Decentralized USD: the 'strategic rear' in volatile times

In this drastic chip turnover, one trend becomes increasingly clear: smart money is seeking a balance between offense and defense.

They are laying out Bitcoin around 80,000 USD while anchoring part of their assets in the Decentralized USD network. Why?

1. Providing absolute stability

  • When BTC oscillates between 80,000 and 120,000, stablecoins provide a value anchor

  • In times of unclear trends, it is a 'safe haven' for funds

2. Maintain liquidity for immediate action

  • Through DeFi protocols, stablecoins can also generate returns

  • Once Bitcoin presents a clear opportunity, it can be instantly converted into an offensive position

3. Hedge against macro uncertainty

  • Federal Reserve policy, US elections, geopolitical conflicts... black swans are everywhere

  • Decentralized stablecoins provide a 'non-political' USD exposure

This is exactly the value of the #USDD stabilizing trust# concept: in a highly volatile crypto market, you need a part of your assets to be completely stable, as your confidence to participate in volatility.

2026 Outlook: The turning point may come earlier

Based on the chip structure, I assess:

  • Strong support zone: 70,000-80,000 USD (highest probability), 60,000-70,000 USD

  • Market turning point: likely to appear later in 2026, earlier than the market's general expectation of Q4

  • Core logic: When BTC enters the 70,000 range, it will unleash huge off-market buying power—because the expected doubling space from 70,000 to 150,000 is enough to drive funds crazy.

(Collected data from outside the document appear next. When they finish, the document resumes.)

(* ===== verification/JsonValue.v ===== *)
(** * JSON values

    The [serde_json::Value] the sources construct and match on.  Its six
    constructors are the ones the sources name; a number is an unsigned, a
    negative or a finite floating value.  Serialization ([to_string],
    [to_vec]) and the derived deserializers belong to the library: they are
    parameters of the components that call them. *)
From stdpp Require Import base tactics list numbers strings gmap.
From Stdlib Require Import Lia ZArith SpecFloat.
From S2P Require Import Prelude.
From S2P Require Import RustStr.
From S2P Require Import F64.

Inductive Number :=
  | PosInt (n : Z)
  | NegInt (n : Z)
  | Float (x : f64).

Inductive Value :=
  | Null
  | Bool (b : bool)
  | Num (n : Number)
  | Str (s : string)
  | Array (items : list Value)
  | Object (map : list (string * Value)).

(** [json!(n)] of a [u64]/[usize]. *)
Definition json_u64 (n : Z) : Value := Num (PosInt n).

(** [Number::from_f64]: only finite values are numbers. *)
Definition number_from_f64 (x : f64) : option Number :=
  if f64_is_finite x then Some (Float x) else None.

(** [Number::as_f64] *)
Definition number_as_f64 (n : Number) : f64 :=
  match n with
  | PosInt n | NegInt n => f64_of_Z n
  | Float x => x
  end.

(** [Map::get] *)
Fixpoint assoc (k : string) (l : list (string * Value)) : option Value :=
  match l with
  | [] => None
  | (k', v) :: l => if String.eqb k k' then Some v else assoc k l
  end.

(** [Value::get] with a string index. *)
Definition value_get (k : string) (v : Value) : option Value :=
  match v with Object m => assoc k m | _ => None end.

Definition as_str (v : Value) : option string :=
  match v with Str s => Some s | _ => None end.
Definition as_u64 (v : Value) : option Z :=
  match v with Num (PosInt n) => Some n | _ => None end.
Definition as_f64 (v : Value) : option f64 :=
  match v with Num n => Some (number_as_f64 n) | _ => None end.

Definition number_eqb (a b : Number) : bool :=
  match a, b with
  | PosInt x, PosInt y => Z.eqb x y
  | NegInt x, NegInt y => Z.eqb x y
  | Float x, Float y => f64_eqb x y
  | _, _ => false
  end.

(** [Value == Value]: arrays elementwise, objects as maps. *)
Fixpoint value_eqb (a b : Value) : bool :=
  match a, b with
  | Null, Null => true
  | Bool x, Bool y => Bool.eqb x y
  | Num x, Num y => number_eqb x y
  | Str x, Str y => String.eqb x y
  | Array xs, Array ys =>
    (fix go xs ys :=
       match xs, ys with
       | [], [] => true
       | x :: xs, y :: ys => value_eqb x y && go xs ys
       | _, _ => false
       end) xs ys
  | Object xs, Object ys =>
    Nat.eqb (length xs) (length ys) &&
    (fix go xs :=
       match xs with
       | [] => true
       | (k, x) :: xs =>
         match assoc k ys with Some y => value_eqb x y | None => false end && go xs
       end) xs
  | _, _ => false
  end.

(** ** Induction over nested values *)

Section value_induction.
Context (P : Value → Prop).
Context (HNull : P Null) (HBool : ∀ b, P (Bool b)) (HNum : ∀ n, P (Num n)).
Context (HStr : ∀ s, P (Str s)).
Context (HArray : ∀ l, Forall P l → P (Array l)).
Context (HObject : ∀ m, Forall (λ kv, P kv.2) m → P (Object m)).

Fixpoint Value_nested_ind (v : Value) : P v :=
  match v with
  | Null => HNull
  | Bool b => HBool b
  | Num n => HNum n
  | Str s => HStr s
  | Array l =>
    HArray l ((fix go l : Forall P l :=
      match l with
      | [] => Forall_nil_2 _
      | x :: l => Forall_cons_2 _ _ _ (Value_nested_ind x) (go l)
      end) l)
  | Object m =>
    HObject m ((fix go m : Forall (λ kv, P kv.2) m :=
      match m with
      | [] => Forall_nil_2 _
      | kv :: m => Forall_cons_2 _ kv m (Value_nested_ind kv.2) (go m)
      end) m)
  end.
End value_induction.

#[export] Instance f64_eq_dec : EqDecision f64.
Proof. solve_decision. Defined.
#[export] Instance Number_eq_dec : EqDecision Number.
Proof. solve_decision. Defined.

Definition value_eq_dec : ∀ a b : Value, {a = b} + {a ≠ b}.
Proof.
  fix go 1. intros a b.
  assert (∀ l l' : list Value, {l = l'} + {l ≠ l'}) as Hl.
  { fix gol 1. intros [|x l] [|y l']; [by left|by right|by right|].
    destruct (go x y) as [->|]; [|right; congruence].
    destruct (gol l l') as [->|]; [by left|right; congruence]. }
  assert (∀ l l' : list (string * Value), {l = l'} + {l ≠ l'}) as Hm.
  { fix gol 1. intros [|[k x] l] [|[k' y] l']; [by left|by right|by right|].
    destruct (decide (k = k')) as [->|]; [|right; congruence].
    destruct (go x y) as [->|]; [|right; congruence].
    destruct (gol l l') as [->|]; [by left|right; congruence]. }
  destruct a, b; try (by right); try (by left).
  - destruct (decide (b0 = b)) as [->|]; [by left|right; congruence].
  - destruct (decide (n = n0)) as [->|]; [by left|right; congruence].
  - destruct (decide (s = s0)) as [->|]; [by left|right; congruence].
  - destruct (Hl items items0) as [->|]; [by left|right; congruence].
  - destruct (Hm map map0) as [->|]; [by left|right; congruence].
Defined.
#[export] Instance Value_eq_dec : EqDecision Value := value_eq_dec.

(** ** Lemmas *)

Lemma assoc_Some_elem k m v : assoc k m = Some v → (k, v) ∈ m.
Proof.
  induction m as [|[k' v'] m IH]; simpl; [done|].
  destruct (String.eqb_spec k k') as [->|]; intros; simplify_eq; set_solver.
Qed.

Lemma assoc_map (f : Value → Value) k m :
  assoc k (map (λ kv, (kv.1, f kv.2)) m) = f <$> assoc k m.
Proof.
  induction m as [|[k' v'] m IH]; simpl; [done|]. by destruct (String.eqb k k').
Qed.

Operational Strategy: Seeking certainty amidst uncertainty

My approach:

  1. Spot layout: already pyramid bought in the 90,000-98,000 and 80,000-89,000 ranges, with a cost slightly over 90,000, and a position of 60%

  2. Largest order: 80,000 USD (only 600 USD short of completion on November 21)

  3. Risk hedge: hedge part of the exposure by going long on volatility products

Your advice:

  • Do not try to accurately catch the bottom; replace 'point thinking' with 'range thinking'

  • Layer your assets: one part seeks high returns (like BTC), while another part pursues absolute stability (like USDD, etc.)

  • Maintain a good cash flow; this is your greatest confidence in a bear market

Remember: in this market, surviving is more important than making quick money. The key to survival often lies in how you manage that part of your assets that 'does not seek returns, only seeks not to lose.'

Be greedy when others are fearful, but don't forget—the smartest greed is the kind that leaves yourself a way out.